Only the lines from the opening of the material through the one containing "recorded_cost 500 d' = Some 1075 /\" should be reproduced, each exactly as it stands.
=== Section Start ===
(** The lots stored newest first, the older lot under the larger id and a
    lot of another product between them: FIFO still takes L1 whole and
    three units of L2. *)
Lemma fifo_order_property_witness :
  calculate_sale_cost (ShuffledExample.two_lots "FIFO") 100 8 = Ok 8600 /\
  exists d',
    insert_sale_item (mk_server 0 0) Example.sale_of_8 (ShuffledExample.two_lots "FIFO")
    = Ok d' /\
    recorded_cost 500 d' = Some 1075 /\
    map ip_remaining_quantity (inventory_purchases d') = [2; 1; 0].
Proof.
  destruct (fifo_order_property (ShuffledExample.two_lots "FIFO") (mk_server 0 0)
              Example.sale_of_8 (mk_product 100 1200 10 true 0)
              ShuffledExample.L1 ShuffledExample.L2 eq_refl
              (shuffled_ledger_valid "FIFO") (shuffled_lots_of_the_example "FIFO")
              eq_refl eq_refl)
    as [Hcost [_ [d' [Hins [Hrec [_ [_ [_ [_ [Hledger _]]]]]]]]]].
  - repeat split; simpl; lia.
  - split; [exact Hcost|]. exists d'. split; [exact Hins|]. split; [exact Hrec|].
    rewrite Hledger. reflexivity.
Defined.

(** C6.  Under LIFO, with the same two lots, whatever their ids and
    wherever the table holds them: selling 8 units costs 90.00 in total,
    records the unit cost 11.25, takes all 5 units of L2 and 3 of L1 (L2 is
    left with 0, L1 with 2, no other lot changes) and brings the stock from
    10 to 2. *)
Theorem lifo_order_property
    (d : db) (sv : server) (NEW : sale_item) (p : product) (L1 L2 : inventory_purchase) :
  get_inventory_costing_method d = "LIFO" ->
  valid_ledger (inventory_purchases d) ->
  lots_of_the_example (p_id p) L1 L2 (inventory_purchases d) ->
  find_product (p_id p) d = Some p -> p_stock p = 10 ->
  sale_line_of_8 (p_id p) NEW d ->
  calculate_sale_cost d (p_id p) 8 = Ok 9000 /\
  allocate_inventory_on_sale (p_id p) 8 d
  = Ok (with_inventory_purchases d
          (with_remaining_in (ip_id L2) 0 (ip_id L1) 2 (inventory_purchases d))) /\
  exists d',
    insert_sale_item sv NEW d = Ok d' /\
    recorded_cost (si_id NEW) d' = Some 1125 /\
    remaining_of (ip_id L1) d = Some 5 /\
    remaining_of (ip_id L2) d = Some 5 /\
    remaining_of (ip_id L2) d' = Some 0 /\
    remaining_of (ip_id L1) d' = Some 2 /\
    inventory_purchases d'
    = with_remaining_in (ip_id L2) 0 (ip_id L1) 2 (inventory_purchases d) /\
    stock_of (p_id p) d' = Some 2.
Proof.
  intros Hlifo Hv [Hperm [[_ [Hc1 [Hr1 Ht1]]] [_ [Hc2 [Hr2 Ht2]]]]] Hfind Hstock Hline.
  destruct (in_of_two _ _ _ _ Hperm) as [Hin1 Hin2].
  assert (Horder : allocation_order (p_id p) d = [L2; L1]).
  { unfold allocation_order. rewrite Hlifo. simpl String.eqb. cbv iota.
    apply select_newest_first_of_two; try apply Hv; auto; lia. }
  destruct (sale_of_8_from_two_lots d sv NEW p L2 L1 Hv (or_intror Hlifo) Horder
              Hr2 Hr1 Hfind Hstock Hline) as [Hcost [Halloc Hsale]].
  rewrite Hc1, Hc2 in Hcost, Hsale.
  split; [exact Hcost|]. split; [exact Halloc|].
  destruct (Hsale ltac:(simpl; lia)) as [d' [Hins [Hrec [Hl [H1 [H2 Hs]]]]]].
  exists d'. repeat split; auto.
  - rewrite (remaining_of_lot d L1); [now rewrite Hr1|apply Hv|exact Hin1].
  - rewrite (remaining_of_lot d L2); [now rewrite Hr2|apply Hv|exact Hin2].
Qed.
=== Section End ===
◆ EXPECTED ANSWER:
(** The lots stored newest first, the older lot under the larger id and a
    lot of another product between them: FIFO still takes L1 whole and
    three units of L2. *)
Lemma fifo_order_property_witness :
  calculate_sale_cost (ShuffledExample.two_lots "FIFO") 100 8 = Ok 8600 /\
  exists d',
    insert_sale_item (mk_server 0 0) Example.sale_of_8 (ShuffledExample.two_lots "FIFO")
    = Ok d' /\
    recorded_cost 500 d' = Some 1075 /\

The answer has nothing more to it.